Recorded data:

::::

(* ===== verification/MilestoneFinality.v ===== *)
(** * Finality of milestones

    Who stands behind a finalised milestone, that nothing conflicting is
    finalised with it, and that a proposition shared by validators with a
    majority of the power is finalised as it was proposed. *)
From S2P Require Import Prelude SortedList Helpers External VoteTypes ValidatorSet ValidatorSetFacts.
From S2P Require Import Milestone MilestoneVotes MilestoneCollect MilestoneCorrect.
#[local] Open Scope Z_scope.

(** ** Support *)

Section support.
Context {AC : AddressCodec} {VC : VoteCodec} {HF : HashFunction} (cfg : Config).

(** A ballot says of every block of a range what the lists say. *)
Definition agrees (start : Z) (hashes : list bytes) (tds : list Z) (b : Ballot) : Prop :=
  forall i h td, hashes !! i = Some h -> tds !! i = Some td ->
    votes_map b !! (start + Z.of_nat i) = Some (h ++ le64 td).

Lemma in_range_agrees c start hs tds b :
  split_all (map (lead c) (seqZ start (Z.of_nat (length hs)))) = Ok (hs, tds) ->
  in_range_votes c (seqZ start (Z.of_nat (length hs))) b = true <-> agrees start hs tds b.
Proof.
  intros Hsp. destruct (split_all_ok _ _ _ Hsp) as (L1 & L2 & Hlead). rewrite length_map, length_seqZ in L2.
  assert (forall i h td, hs !! i = Some h -> tds !! i = Some td -> lead c (start + Z.of_nat i) = h ++ le64 td) as Hl.
  { intros i h td Hh Ht. specialize (Hlead i h td Hh Ht). change (map ?f ?l) with (f <$> l) in Hlead.
    apply list_lookup_fmap_Some in Hlead as (n & -> & Hn). apply lookup_seqZ in Hn as [-> _]. done. }
  unfold in_range_votes, supports_range. rewrite forallb_forall. split.
  - intros H i h td Hh Ht. specialize (H (start + Z.of_nat i)).
    destruct (votes_map b !! (start + Z.of_nat i)) as [d|].
    + apply bool_decide_eq_true in H; [by rewrite H, <- (Hl i h td)|].
      apply list_elem_of_In, elem_of_seqZ. apply lookup_lt_Some in Hh. lia.
    + discriminate H. apply list_elem_of_In, elem_of_seqZ. apply lookup_lt_Some in Hh. lia.
  - intros H n Hn. apply list_elem_of_In, elem_of_seqZ in Hn.
    destruct (lookup_lt_is_Some_2 hs (Z.to_nat (n - start))) as [h Hh]; [lia|].
    destruct (lookup_lt_is_Some_2 tds (Z.to_nat (n - start))) as [td Ht]; [lia|].
    specialize (H _ _ _ Hh Ht). replace (start + Z.of_nat (Z.to_nat (n - start))) with n in H by lia.
    rewrite H. apply bool_decide_eq_true. rewrite <- (Hl _ _ _ Hh Ht). unfold lead. f_equal. lia.
Qed.
(** ** Completeness *)

Record VoteInfo := { ci_Address : bytes; ci_Flag : BlockIDFlag }.
Definition ext_commit_flags (votes : list ExtendedVoteInfo) : gmap bytes BlockIDFlag :=
  fold_left (fun m v => <[vi_Address v := vi_Flag v]> m) votes ∅.
Fixpoint check_commits (flags : gmap bytes BlockIDFlag) (canonicalVotes : list VoteInfo) : outcome unit :=
  match canonicalVotes with
  | [] => Ok tt
  | vote :: rest =>
      if negb (bool_decide (ci_Flag vote = BlockIDFlagCommit)) then check_commits flags rest
      else
        flag ← of_option (ErrText "missing from ExtendedCommitInfo") (flags !! ci_Address vote);
        return_if negb (bool_decide (flag = BlockIDFlagCommit)) with ErrText "flag instead of Commit" ;;
        check_commits flags rest
  end.
Definition ValidateVoteExtensionsCompleteness (canonicalVotes : list VoteInfo)
    (extCommitVotes : list ExtendedVoteInfo) : outcome unit :=
  check_commits (ext_commit_flags extCommitVotes) canonicalVotes.

(** ** The proposer's filter *)

(** The limit on the size of a vote extension, clamped. *)
Definition max_ve_size (maxTxBytes : Z) (validatorsCount : Z) : Z :=
  let calculatedSize := i64 (Z.quot (Z.quot (i64 maxTxBytes) validatorsCount) safetyFactor - overheadPerValidator) in
  if calculatedSize <? minNonRpVoteExtensionSize then minNonRpVoteExtensionSize
  else if maxVESize <? calculatedSize then maxVESize else calculatedSize.

(** A vote is kept, kept without its payload, or dropped. *)
Inductive FilterResult := Keep (blockHash : option bytes) (power : Z) | Placeholder | Drop.

(** The loop body: the result and the validators seen.  [fixes]: from Phuket on
    an invalid vote leaves a placeholder instead of being dropped (or failing). *)
Definition filter_vote (ctx : Ctx) (ch : ChainInfo) (ms : MilestoneState) (reqHeight round : Z)
    (validatorSet : ValidatorSet) (fixes : bool) (maxVESizePerValidator : Z) (seenValidators : gset string)
    (vote : ExtendedVoteInfo) : outcome (FilterResult * gset string) :=
  let invalid seen := Ok (if fixes then Placeholder else Drop, seen) in
  let veSize := Z.of_nat (length (vi_VoteExtension vote)) in
  let nonRpSize := Z.of_nat (length (vi_NonRpVoteExtension vote)) in
  valAddrStr ← BytesToString (vi_Address vote);
  if fixes && ((veSize <? minVESize) || (maxVESizePerValidator <? veSize)
               || (nonRpSize <? minNonRpVoteExtensionSize) || (maxNonRpVoteExtensionSize <? nonRpSize))
  then Ok (Placeholder, seenValidators)
  else if has_unknown_fields (vi_VoteExtension vote) then invalid seenValidators
  else if negb (isBlockIdFlagValid (vi_Flag vote)) then Ok (Drop, seenValidators)
  else if negb (is_commit vote) then Ok (Drop, seenValidators)
  else if (length (vi_ExtensionSignature vote) =? 0)%nat then
    if fixes then invalid seenValidators else Err (ErrText "empty vote extension signature")
  else
    match unmarshal_ve (vi_VoteExtension vote) with
    | None => invalid seenValidators
    | Some ve =>
        if negb (vx_Height ve =? i64 (reqHeight - 1)) then invalid seenValidators
        else
          match validateSideTxResponses (SideTxResponses ve) with
          | Panic => Panic
          | Err _ => invalid seenValidators
          | Ok _ =>
              match ValidateMilestoneProposition ms (vx_MilestoneProposition ve) with
              | Panic => Panic
              | Err _ => invalid seenValidators
              | Ok _ =>
                  return_if bool_decide (valAddrStr ∈ seenValidators) with ErrText "duplicated vote detected" ;;
                  let seenValidators := {[valAddrStr]} ∪ seenValidators in
                  match get_val validatorSet valAddrStr with
                  | None => invalid seenValidators
                  | Some validator =>
                      if negb (vi_Power vote =? VotingPower validator) then invalid seenValidators
                      else
                        key ← of_option (ErrText "validator public key") (getValidatorPublicKey (PubKey validator));
                        extSignBytes ← of_option (ErrText "failed to encode CanonicalVoteExtension")
                          (ext_sign_bytes (vi_VoteExtension vote) (i64 (reqHeight - 1)) round (ChainID ch));
                        if negb (VerifySignature key extSignBytes (vi_ExtensionSignature vote)) then
                          if fixes then invalid seenValidators
                          else Err (ErrText "failed to verify vote extension signature")
                        else if fixes && negb (VerifySignature key (vi_NonRpVoteExtension vote)
                                                 (vi_NonRpExtensionSignature vote))
                        then invalid seenValidators
                        else Ok (Keep (vx_BlockHash ve) (VotingPower validator), seenValidators)
                  end
              end
          end
    end.

(** The first loop: the votes that stay and the power per block hash. *)
Fixpoint filter_votes (ctx : Ctx) (ch : ChainInfo) (ms : MilestoneState) (reqHeight round : Z)
    (validatorSet : ValidatorSet) (fixes : bool) (maxVESizePerValidator : Z) (seenValidators : gset string)
    (sumVPPerBlockHash : gmap string Z) (votes : list ExtendedVoteInfo)
    : outcome (list ExtendedVoteInfo * gmap string Z) :=
  match votes with
  | [] => Ok ([], sumVPPerBlockHash)
  | vote :: rest =>
      '(r, seenValidators) ←
        filter_vote ctx ch ms reqHeight round validatorSet fixes maxVESizePerValidator seenValidators vote;
      match r with
      | Drop => filter_votes ctx ch ms reqHeight round validatorSet fixes maxVESizePerValidator
                  seenValidators sumVPPerBlockHash rest
      | Placeholder =>
          '(l, sums) ← filter_votes ctx ch ms reqHeight round validatorSet fixes maxVESizePerValidator
                         seenValidators sumVPPerBlockHash rest;
          Ok (toFilteredPlaceholder vote :: l, sums)
      | Keep h power =>
          let key := Bytes2Hex (default [] h) in
          '(l, sums) ← filter_votes ctx ch ms reqHeight round validatorSet fixes maxVESizePerValidator seenValidators
                         (<[key := i64 (map_get 0 sumVPPerBlockHash key + power)]> sumVPPerBlockHash) rest;
          Ok (vote :: l, sums)
      end
  end.

(** The second loop: only the votes for the block with the majority. *)
Fixpoint filter_block_hash (fixes : bool) (majorityBlockHash : string) (votes : list ExtendedVoteInfo)
    : list ExtendedVoteInfo :=
  match votes with
  | [] => []
  | vote :: rest =>
      let rest := filter_block_hash fixes majorityBlockHash rest in
      let other := if fixes then toFilteredPlaceholder vote :: rest else rest in
      if isFilteredPlaceholder vote then vote :: rest
      else
        match unmarshal_ve (vi_VoteExtension vote) with
        | None => other
        | Some ve => if String.eqb (Bytes2Hex (default [] (vx_BlockHash ve))) majorityBlockHash
                     then vote :: rest else other
        end
  end.

(** [filterVoteExtensions]; [iteration_order] is the order in which the runtime
    visits the sums. *)
Definition filterVoteExtensions (iteration_order : gmap string Z -> list (string * Z)) (ctx : Ctx) (ch : ChainInfo)
    (ms : MilestoneState) (reqHeight : Z) (extVoteInfo : list ExtendedVoteInfo) (round : Z)
    (validatorSet : ValidatorSet) (maxTxBytes : Z) : outcome (list ExtendedVoteInfo) :=
  checkIfVoteExtensionsDisabled ch (i64 (reqHeight + 1)) ≫= fun _ =>
  if reqHeight <=? VoteExtensionsEnableHeight ch then
    return_if negb (length extVoteInfo =? 0)%nat with ErrText "non-empty VEs received at initial height" ;; Ok []
  else
    let fixes := IsPhuketHardfork cfg reqHeight in
    let validatorsCount := Z.of_nat (length (Validators validatorSet)) in
    return_if fixes && (validatorsCount =? 0) with ErrText "no validators in filterVoteExtensions" ;;
    '(validVoteExtensions, sums) ← filter_votes ctx ch ms reqHeight round validatorSet fixes
        (if fixes then max_ve_size maxTxBytes validatorsCount else 0) ∅ ∅ extVoteInfo;
    '(totalVotingPower, validatorSet) ← GetTotalVotingPower validatorSet;
    let majorityVP := vote_majority totalVotingPower in
    match List.find (fun s => majorityVP <? s.2) (iteration_order sums) with
    | None =>
        return_if 0 <=? majorityVP with ErrText "insufficient cumulative voting power" ;;
        Ok (filter_block_hash fixes "" validVoteExtensions)
    | Some (majorityBlockHash, _) => Ok (filter_block_hash fixes majorityBlockHash validVoteExtensions)
    end.

(** ** The tally *)

(** The votes of one validator, added to the powers per side transaction. *)
Fixpoint add_responses (power : Z) (voted : gset string) (voteByTxHash : gmap string (gmap Z Z))
    (l : list SideTxResponse) : outcome (gmap string (gmap Z Z)) :=
  match l with
  | [] => Ok voteByTxHash
  | res :: rest =>
      let txHashStr := Bytes2Hex (TxHash res) in
      return_if bool_decide (txHashStr ∈ voted) with ErrText "multiple votes received for side tx" ;;
      return_if negb (isVoteValid (Result res)) with ErrText "invalid vote" ;;
      let voteMap := map_get ∅ voteByTxHash txHashStr in
      add_responses power ({[txHashStr]} ∪ voted)
        (<[txHashStr := <[Result res := i64 (map_get 0 voteMap (Result res) + power)]> voteMap]> voteByTxHash) rest
  end.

::::

EXERCISE OBJECTIVE
Where a line of the data above includes "majorityBlockHash", copy that line.

TASK RESULT
Fixpoint filter_block_hash (fixes : bool) (majorityBlockHash : string) (votes : list ExtendedVoteInfo)
      let rest := filter_block_hash fixes majorityBlockHash rest in
        | Some ve => if String.eqb (Bytes2Hex (default [] (vx_BlockHash ve))) majorityBlockHash
    | Some (majorityBlockHash, _) => Ok (filter_block_hash fixes majorityBlockHash validVoteExtensions)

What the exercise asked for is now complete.